YOUR ASSIGNMENT =>
Once you have counted the lines below that contain "Prop", give that number and nothing else.

Saved data entries
Definition addAll (fetched : string -> option Response) (urls : list string) (c : Cache)
  : option Cache :=
  match mapM (asset_response fetched) urls with
  | Some responses =>
      Some (fold_left (fun c ur => cache_put c (MkRequest "GET" ur.1) ur.2) responses c)
  | None => None
  end.

(** The [install] listener; the boolean tells whether the failure of
    [addAll] was caught and logged. *)
Definition on_install (fetched : string -> option Response) (cs : CacheStorage)
  : CacheStorage * bool :=
  let '(c, cs1) := caches_open CACHE_NAME cs in
  match addAll fetched ASSETS_TO_CACHE c with
  | Some c' => (replace_cache CACHE_NAME c' cs1, false)
  | None => (cs1, true)
  end.

(** The [activate] listener: every cache of another name is deleted. *)
Definition on_activate (cs : CacheStorage) : CacheStorage :=
  List.filter (fun entry => String.eqb entry.1 CACHE_NAME) cs.

(** The [fetch] listener.  [network] is what [fetch(event.request)]
    resolves to, [None] when it rejects.  The result is [None] when the
    listener returns without [respondWith], and otherwise what the
    promise given to [respondWith] resolves to ([Some None] for
    [undefined]). *)
Definition on_fetch (req : Request) (network : option Response) (cs : CacheStorage)
  : option (option Response) * CacheStorage :=
  if negb (String.eqb (method req) "GET") then (None, cs)
  else
    let cachedResponse := caches_match req cs in
    let cs' :=
      match network with
      | Some networkResponse =>
          if (status networkResponse =? 200)
             && match type networkResponse with basic => true | _ => false end
          then put_in CACHE_NAME req networkResponse cs
          else cs
      | None => cs
      end in
    (Some (match cachedResponse with
           | Some r => Some r
           | None => network
           end),
     cs').

End Worker.

(** A cache that matches by URL, for running examples. *)
#[export] Instance url_cache : CacheApi := {|
  Cache := list (string * Response);
  empty_cache := [];
  cache_match c req :=
    (fix find (l : list (string * Response)) : option Response :=
       match l with
       | [] => None
       | (u, r) :: rest => if String.eqb u (url req) then Some r else find rest
       end) c;
  cache_put c req r := (url req, r) :: c
|}.

End ServiceWorker.
(** * Specification vocabulary *)

(** [sat R Φ m]: from every state, [m] ends in a state related to the
    start by [R] and performs only effects satisfying [Φ].  With [R] a
    preorder the judgement composes along the handler's text. *)
Definition sat (R : AppState -> AppState -> Prop) (Φ : Effect -> Prop) {A} (m : M A) : Prop :=
  forall st, R st (m st).1.2 /\ Forall Φ (m st).2.

(** Every storage key other than the two the application owns keeps its value. *)
Definition keeps_other_keys (a b : AppState) : Prop :=
  forall k, k ≠ "chkobba_session" -> k ≠ "chkobba_manual_state" ->
    localStorage (browser b) !! k = localStorage (browser a) !! k.

(** The state after both owned keys were removed. *)
Definition cleared (st : AppState) : AppState :=
  with_browser (with_localStorage
    (fun ls => delete "chkobba_manual_state" (delete "chkobba_session" ls))) st.
(** Line 96: [message = ...] where no enclosing scope declares [message]
    (the [const message] of line 65 is local to the block of that [if]). *)
Definition assign_undeclared (name : string) : M unit :=
  if implicit_globals host
  then ret tt
  else throw (Js.ReferenceError (name ++ " is not defined")).

(** Lines 74-100: build the report and hand it to the reporter. *)
Definition send_report (start : Z) (duration : Q) : M unit :=
  testCases <- get_results ;;
  let fullResults := FullResults.mk duration start testCases in
  results <- get_results ;;
  count <- get_errorCount ;;
  let report := Report.mk results fullResults count duration in
  match reporter cfg with
  | reporter_function g => emit (call_reporter report) ;; await (g report)
  | reporter_nullish => throw type_of_nullish
  | reporter_object type onFinish send =>
      if loose_eq type "realtime"
      then call_member call_onFinish "this.reporter.onFinish" onFinish report true
      else if loose_eq type "deferred"
      then call_member call_send "this.reporter.send" send (whole report) true
      else assign_undeclared "message" ;;
           emit (console_log invalid_reporter_message)
  end.

(** Lines 40-56: the start line and the two loops. *)
Definition run_cases : M Z :=
  start <- new_Date ;;
  emit (console_log ("Cavy test suite started at " ++ date_to_string host start ++ ".")) ;;
  for_testSuites 0 (testSuites cfg) ;;
  ret start.

(** Lines 58-101: what follows the loops. *)
Definition after_cases (start : Z) : M unit :=
  stop <- new_Date ;;
  let duration := seconds start stop in
  emit (console_log ("Cavy test suite stopped at " ++ date_to_string host stop ++
                     ", duration: " ++ number_to_string host duration ++ " seconds.")) ;;
  match shouldSendReport cfg with
  | Some sendReport =>
      emit (console_warn deprecation_message) ;;
      if negb sendReport then ret tt else send_report start duration
  | None => send_report start duration
  end.

Definition runTestSuites : M unit :=
  start <- run_cases ;;
  after_cases start.

(** *** What the loops select

    The tests that pass the filter, with their indices and scope, in the
    order the two loops reach them. *)
Definition selection : Type := (nat * nat) * (TestScope * TestCase).

Definition index_of (s : selection) : nat * nat := fst s.

Definition scope_of (s : selection) : TestScope := fst (snd s).

Definition test_of (s : selection) : TestCase := snd (snd s).

Fixpoint selected_testCases (i : nat) (scope : TestScope) (j : nat)
    (cases : list TestCase) : list selection :=
  match cases with
  | [] => []
  | test :: rest =>
      (if should_run (tag test) then [((i, j), (scope, test))] else [])
      ++ selected_testCases i scope (S j) rest
  end.

Fixpoint selected_testSuites (i : nat) (suites : list TestScope) : list selection :=
  match suites with
  | [] => []
  | scope :: rest =>
      selected_testCases i scope 0 (testCases scope)
      ++ selected_testSuites (S i) rest
  end.

Definition selected : list selection := selected_testSuites 0 (testSuites cfg).

(** Every test, filter or not, with its indices. *)
Fixpoint declared_testCases (i : nat) (scope : TestScope) (j : nat)
    (cases : list TestCase) : list selection :=
  match cases with
  | [] => []
  | test :: rest => ((i, j), (scope, test)) :: declared_testCases i scope (S j) rest
  end.

Fixpoint declared_testSuites (i : nat) (suites : list TestScope) : list selection :=
  match suites with
  | [] => []
  | scope :: rest =>
      declared_testCases i scope 0 (testCases scope)
      ++ declared_testSuites (S i) rest
  end.

Definition declared : list selection := declared_testSuites 0 (testSuites cfg).

End Methods.
(** *** Outcomes of a computation

    [wp c Q E m]: run from [m], [c] either returns [a] in a state satisfying
    [Q a], or throws [e] in a state satisfying [E e]. *)
Definition wp {A} (c : M A) (Q : A -> machine -> Prop)
    (E : Js.thrown -> machine -> Prop) (m : machine) : Prop :=
  match c m with
  | (m', inl a) => Q a m'
  | (m', inr e) => E e m'
  end.

(** [c] returns normally from [m]. *)
Definition completes {A} (c : M A) (m : machine) : Prop :=
  exists a, snd (c m) = inl a.

(** An action that never throws before returning. *)
Definition never_throws (a : action) : Prop :=
  forall w e, snd (a w) <> Js.throws e.

(** An action that never makes time go backwards. *)
Definition keeps_time (a : action) : Prop :=
  forall w, (now host w <= now host (fst (a w)))%Z.

End Engine.

Arguments action : clear implicits.
Arguments Component : clear implicits.
Arguments TestCase : clear implicits.
Arguments TestScope : clear implicits.
Arguments Reporter : clear implicits.
Arguments Config : clear implicits.
Arguments machine : clear implicits.
Arguments M : clear implicits.
Arguments selection : clear implicits.

(** ** Reading a trace *)

Definition collect {A} (pick : event -> option A) (t : list event) : list A :=
  flat_map (fun e => match pick e with Some a => [a] | None => [] end) t.

(** The calls [this.runTest(...)] made by the loops, by indices. *)
Definition invocation (e : event) : option (nat * nat) :=
  match e with
  | invoke_runTest i j => Some (i, j)
  | _ => None
  end.

Definition invocations : list event -> list (nat * nat) := collect invocation.

(** Every call the reporter receives. *)
Definition reporter_call (e : event) : option event :=
  match e with
  | call_reporter _ | call_onFinish _ | call_send _ => Some e
  | _ => None
  end.

Definition reporter_calls : list event -> list event := collect reporter_call.

(** The calls that hand over a report at the end of a run. *)
Definition delivery (e : event) : option Report.t :=
  match e with
  | call_reporter r | call_onFinish r | call_send (whole r) => Some r
  | _ => None
  end.

Definition deliveries : list event -> list Report.t := collect delivery.

(** The steps of a test's lifecycle. *)
Definition lifecycle_step (e : event) : option event :=
  match e with
  | call_clearAsync | call_beforeEach _ | call_reRender | call_f _ => Some e
  | _ => None
  end.
(* ===== verification/_CoqProject ===== *)
-Q . S2P
Prelude.v
Text.v
Record.v
Codec.v
CodecProofs.v
CodecTheorems.v
Disk.v
Calls.v
Wal.v
Reader.v
Errors.v
Recovery.v
Lock.v
Heap.v
Merge.v
MergeProofs.v
Sources.v
Bounded.v
BatchProofs.v
Spill.v
MergeTheorems.v
Time.v
Config.v
Manifest.v
Columns.v
ColumnsProofs.v
ColumnsTheorems.v
ReadBack.v
View.v
Planner.v
Local.v
Decode.v
FlushBounds.v
FlushLocal.v
MergeFaults.v
Total.v
FlushRows.v
FlushTable.v
FlushStage.v
FlushTotal.v
FlushStaged.v
FlushCrash.v
FlushTheorems.v
Beside.v
Durable.v
FlushCalls.v
FlushOrder.v
PowerCut.v
Sweep.v
SweepCrash.v
SweepTheorems.v
FlushCompletes.v
Writer.v
WriterProofs.v
WriterSteps.v
WriterTheorems.v
WriterWedge.v
Engine.v
EngineProofs.v
EngineTheorems.v
EngineOpen.v
EngineFlush.v
EngineRows.v
EngineReadBack.v
Client.v
Server.v
Wire.v
ClientTheorems.v
ServerTheorems.v
Cli.v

OUTPUT OF THE EXERCISE =>
7